Kinetic based optimization enhanced by genetic dynamics
Giacomo Albi, Federica Ferrarese, Claudia Totzeck
TL;DR
This work addresses global optimization for non-convex high-dimensional objectives by extending kinetic-based optimization (KBO) with genetic dynamics, yielding a two-species swarm (leaders and followers) and a mean-field Boltzmann framework. GKBO combines binary interactions with GA-inspired selection to drive convergence toward the global minimizer, using a Laplace-principle–based estimate $\,hat{x}(t)$ to steer leaders. Theoretical results show exponential decay of variance and convergence to a global minimum under suitable conditions, with anisotropic diffusion aiding dimension-independent behavior. Numerical experiments on translated Rastrigin demonstrate that GKBO reduces iteration counts and improves efficiency compared to KBO and GA variants, particularly when evaluations are costly.
Abstract
We propose and analyse a variant of the recently introduced kinetic based optimization method that incorporates ideas like survival-of-the-fittest and mutation strategies well-known from genetic algorithms.
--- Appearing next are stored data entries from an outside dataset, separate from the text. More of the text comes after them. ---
Lemma Run_exits_on_missing_frame_witness :
  Run (fun x : rat => x) (ex_output rat) (ex_filter_short rat) 2 1
  = Err (SystemExit 1).
Proof.
apply: (@Run_exits_on_missing_frame rat _ _ (ex_dir_short rat) _ _ _ 1) => //.
by case=> // _; exists [:: (7%N, ex_record rat)].
Defined.

Lemma Run_fails_on_empty_frame_witness :
  Run (fun x : rat => x) (ex_output rat) (ex_filter0 rat) 2 1
  = Err ZeroDivisionError.
Proof.
apply: (@Run_fails_on_empty_frame rat _ _ (ex_dir rat) _ _ _ 1) => //.
by case=> // _; exists [:: (7%N, ex_record rat)].
Defined.

Lemma correction_numeric_fault_witness :
  is_ok (correct_phase (ex_filter1 rat) [:: (7%N, ex_unresolved rat)]).
Proof.
have [-> _ Hunit] :=
  correction_numeric_fault (ex_filter1 rat) [:: (7%N, ex_unresolved rat)].
rewrite /= andbT.
exact: (Hunit 1 _ erefl (oner_neq0 _) (ex_unresolved_cov_ok rat).2).
Defined.

(** * The covariance in float64 *)

(** C6, as the specification has it, fails on the numbers the program
    computes with.  Take [dt = 1], [pos_sigma = 1], [a_sigma = 0.1] and an
    object made by the initializer, then tracked for two more frames:
    predict, correct, predict, correct.  The covariance is symmetric at
    the start and after the first three updates (before the second
    correction it has the blocks [a I], [b I], [b I], [d I] with
    [a d > b^2], so it is positive semi-definite); the second correction
    returns a covariance whose entries (0, 2) and (2, 0) differ,
    [0.0209955867736271] against [0.020995586773627097].  Hence no
    property of covariances that holds of the initializer's covariance and
    is kept by the predict update and by every correction update that
    returns can imply symmetry. *)
Lemma float64_correction_loses_symmetry :
  let P0 := Float64.initial_cov 1 0.1 in
  let P1 := Float64.predict_cov 1 0.1 P0 in
  exists P2 P3 P4,
    [/\ Float64.correct_cov 1 P1 = Some P2,
        [/\ P3 = Float64.predict_cov 1 0.1 P2,
            P3 = [:: [:: 0.54040062111801246; 0; 0.032341614906832308; 0];
                     [:: 0; 0.54040062111801246; 0; 0.032341614906832308];
                     [:: 0.032341614906832308; 0; 0.029888198757763981; 0];
                     [:: 0; 0.032341614906832308; 0; 0.029888198757763981]]%float
          & Float64.correct_cov 1 P3 = Some P4],
        [&& Float64.symmetric P0, Float64.symmetric P1, Float64.symmetric P2
          & Float64.symmetric P3],
        Float64.symmetric P4 = false
        /\ (nth 0%float (nth [::] P4 0%N) 2%N,
            nth 0%float (nth [::] P4 2%N) 0%N)
           = (0.0209955867736271%float, 0.020995586773627097%float)
      & forall good : Float64.fmat -> Prop,
          good P0 ->
          (forall P, good P -> good (Float64.predict_cov 1 0.1 P)) ->
          (forall P P', good P -> Float64.correct_cov 1 P = Some P' -> good P') ->
          ~ (forall P, good P -> Float64.symmetric P)].
Proof.
move=> P0 P1.
have [P2 E2] : exists P2, Float64.correct_cov 1 P1 = Some P2.
  by eexists; vm_compute; reflexivity.
have [P4 E4] :
    exists P4, Float64.correct_cov 1 (Float64.predict_cov 1 0.1 P2) = Some P4.
  by move: E2; vm_compute => -[<-]; eexists; reflexivity.
exists P2, (Float64.predict_cov 1 0.1 P2), P4.
have Hs4 : Float64.symmetric P4 = false.
  by move: E2 E4; vm_compute => -[<-]; vm_compute => -[<-].
split=> //.
- by split=> //; move: E2; vm_compute => -[<-].
- by move: E2; vm_compute => -[<-].
- split=> //; by move: E2 E4; vm_compute => -[<-]; vm_compute => -[<-].
- move=> good H0 Hp Hc Hsym.
  have := Hsym P4 (Hc _ _ (Hp _ (Hc _ _ (Hp _ H0) E2)) E4).
  by rewrite Hs4.
Qed.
Thus, we provide a first attempt to reach out from the class of consensus/kinetic-based algorithms towards genetic metaheuristics. Different generations of genetic algorithms are represented via two species identified with different labels, binary interactions are prescribed on the particle level and then we derive a mean-field approximation in order to analyse the method in terms of convergence. Numerical results underline the feasibility of the approach and show in particular that the genetic dynamics allows to improve the efficiency, of this class of global optimization methods in terms of computational cost.